Modern CPU cores perform arithmetic operations exceptionally quickly, and the main bottleneck is typically the speed at which feed data can be transferred to the CPU. Disregarding the disk, which is mostly used when opening and closing an application, the slowest part of the chain feeding data to the CPUs in a supercomputer is the interconnect.




The CPU cores of Mahti running at 2.6 GHz can perform about 20,000 floating-point operations in 0.5 microseconds, which may sound impressive. However, communicating 20,000 floating-point operations with 200 Gb/s of bandwidth takes about 6.4 microseconds, and in that time, the CPU core could theoretically perform over 270,000 floating-point operations. Therefore, a CPU core only achieves about 7% of its theoretical peak performance, assuming that all the instruction-level parallelism and vectorization are fully utilized.

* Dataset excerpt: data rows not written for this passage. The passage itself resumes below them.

(** * tax_tool: joint federal tax estimate and per-spouse withholding targets

    A shallow embedding of [tax_tool.py].

    Number models.  A Python [int] is a [Z].  A Python [float] is modelled
    twice.

    - The exact model takes a float for the rational it stands for ([Q]): no
      operation rounds or overflows, and the one non-finite float of the
      source, the [float("inf")] that closes the bracket table, is the
      constructor [Infinity] of [limit].  It carries the statements that do
      not depend on rounding: the order of two taxes, amounts that are zero,
      two runs that agree, the records, the dictionary, the strings and the
      exceptions of the guards.  An equation between amounts there is an
      equation of exact arithmetic ([==] on [Q]).

    - The module [Binary64] transcribes the same functions on binary64 floats
      ([PrimFloat]), every operation rounded as Python rounds it, with the
      [OverflowError] of an [int] that does not convert to a float.  It
      carries the statements about the values the code returns.

    Exceptions are values of [exn]; a computation that can raise returns a
    [result]. *)

From Stdlib Require Import ZArith QArith Qminmax List String Ascii Bool Lia Lqa.
From Stdlib Require Import Floats.
Import ListNotations.

Local Open Scope string_scope.
Local Open Scope Z_scope.
Local Open Scope Q_scope.

#[local] Set Warnings "-inexact-float".

(** ** Python primitives *)

(** The exceptions the program can raise.  [NonFinite] is not an exception:
    it marks a float that would be [inf] or [nan], which has no rational
    counterpart (see [limit_sub]). *)
Inductive exn : Type :=
| ValueError (msg : string)
| KeyError (key : string)
| ZeroDivisionError
| OverflowError
| TypeError
| NonFinite.

Inductive result (A : Type) : Type :=
| Ok (a : A)
| Raise (e : exn).

Arguments Ok {A} a.
Arguments Raise {A} e.

Definition bind {A B : Type} (c : result A) (k : A -> result B) : result B :=
  match c with
  | Ok a => k a
  | Raise e => Raise e
  end.

Notation "x <- c ;; k" := (bind c (fun x => k))
  (at level 61, c at next level, right associativity).

(** [x < y] on floats, as a boolean. *)
Definition Qlt_bool (x y : Q) : bool := negb (Qle_bool y x).

(** The builtin [max(a, b)] keeps [a] unless [b > a]; [min(a, b)] keeps [a]
    unless [b < a]. *)
Definition py_max (a b : Q) : Q := if Qlt_bool a b then b else a.
Definition py_min (a b : Q) : Q := if Qlt_bool b a then b else a.

(** Float division [x / y]. *)
Definition py_div (x y : Q) : result Q :=
  if Qeq_bool y 0 then Raise ZeroDivisionError else Ok (x / y).

(** The builtin [sum], which starts from 0 and adds from the left. *)
Definition py_sum (values : list Q) : Q := fold_left Qplus values 0.

(** A [dict] with [str] keys: an association list in insertion order.
    Assigning to a key that is present replaces its value in place. *)
Definition dict (V : Type) : Type := list (string * V).

Fixpoint dict_set {V : Type} (d : dict V) (key : string) (v : V) : dict V :=
  match d with
  | [] => [(key, v)]
  | (k, w) :: rest =>
      if String.eqb k key then (k, v) :: rest else (k, w) :: dict_set rest key v
  end.

Fixpoint dict_find {V : Type} (d : dict V) (key : string) : option V :=
  match d with
  | [] => None
  | (k, w) :: rest => if String.eqb k key then Some w else dict_find rest key
  end.

(** [d[key]] *)
Definition dict_get {V : Type} (d : dict V) (key : string) : result V :=
  match dict_find d key with
  | Some v => Ok v
  | None => Raise (KeyError key)
  end.

Definition dict_values {V : Type} (d : dict V) : list V := map snd d.
Definition dict_keys {V : Type} (d : dict V) : list string := map fst d.

(** [str.strip()] and [str.lower()], on code points below 256. *)
Definition is_space (c : ascii) : bool :=
  let n := nat_of_ascii c in
  ((9 <=? n) && (n <=? 13) || (28 <=? n) && (n <=? 32)
   || (n =? 133) || (n =? 160))%nat.

Fixpoint lstrip (s : string) : string :=
  match s with
  | EmptyString => EmptyString
  | String c rest => if is_space c then lstrip rest else s
  end.

Fixpoint rstrip (s : string) : string :=
  match s with
  | EmptyString => EmptyString
  | String c rest =>
      match rstrip rest with
      | EmptyString => if is_space c then EmptyString else String c EmptyString
      | kept => String c kept
      end
  end.

Definition strip (s : string) : string := rstrip (lstrip s).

In practice, the situation is not that bad, as not all the data needs to be communicated via the interconnect since, in many cases, the same data is used for several arithmetic operations. However, some problems are closer to the trivially parallel case described earlier, and in these cases, the main memory within a node is typically the main bottleneck. The various caches, algorithmic choices, and programming techniques can increase the achievable performance, as in some cases, it is possible to perform computation and communication simultaneously, for example.

Different scientific problems have different inherent limits, such as how many operations are performed per each memory/interconnect access or how often data needs to be copied between CPUs and GPUs. In best scenarios, such as in the case of the LINPACK benchmark, however, it is possible to reach up to 80% of the theoretical peak performance of a supercomputer.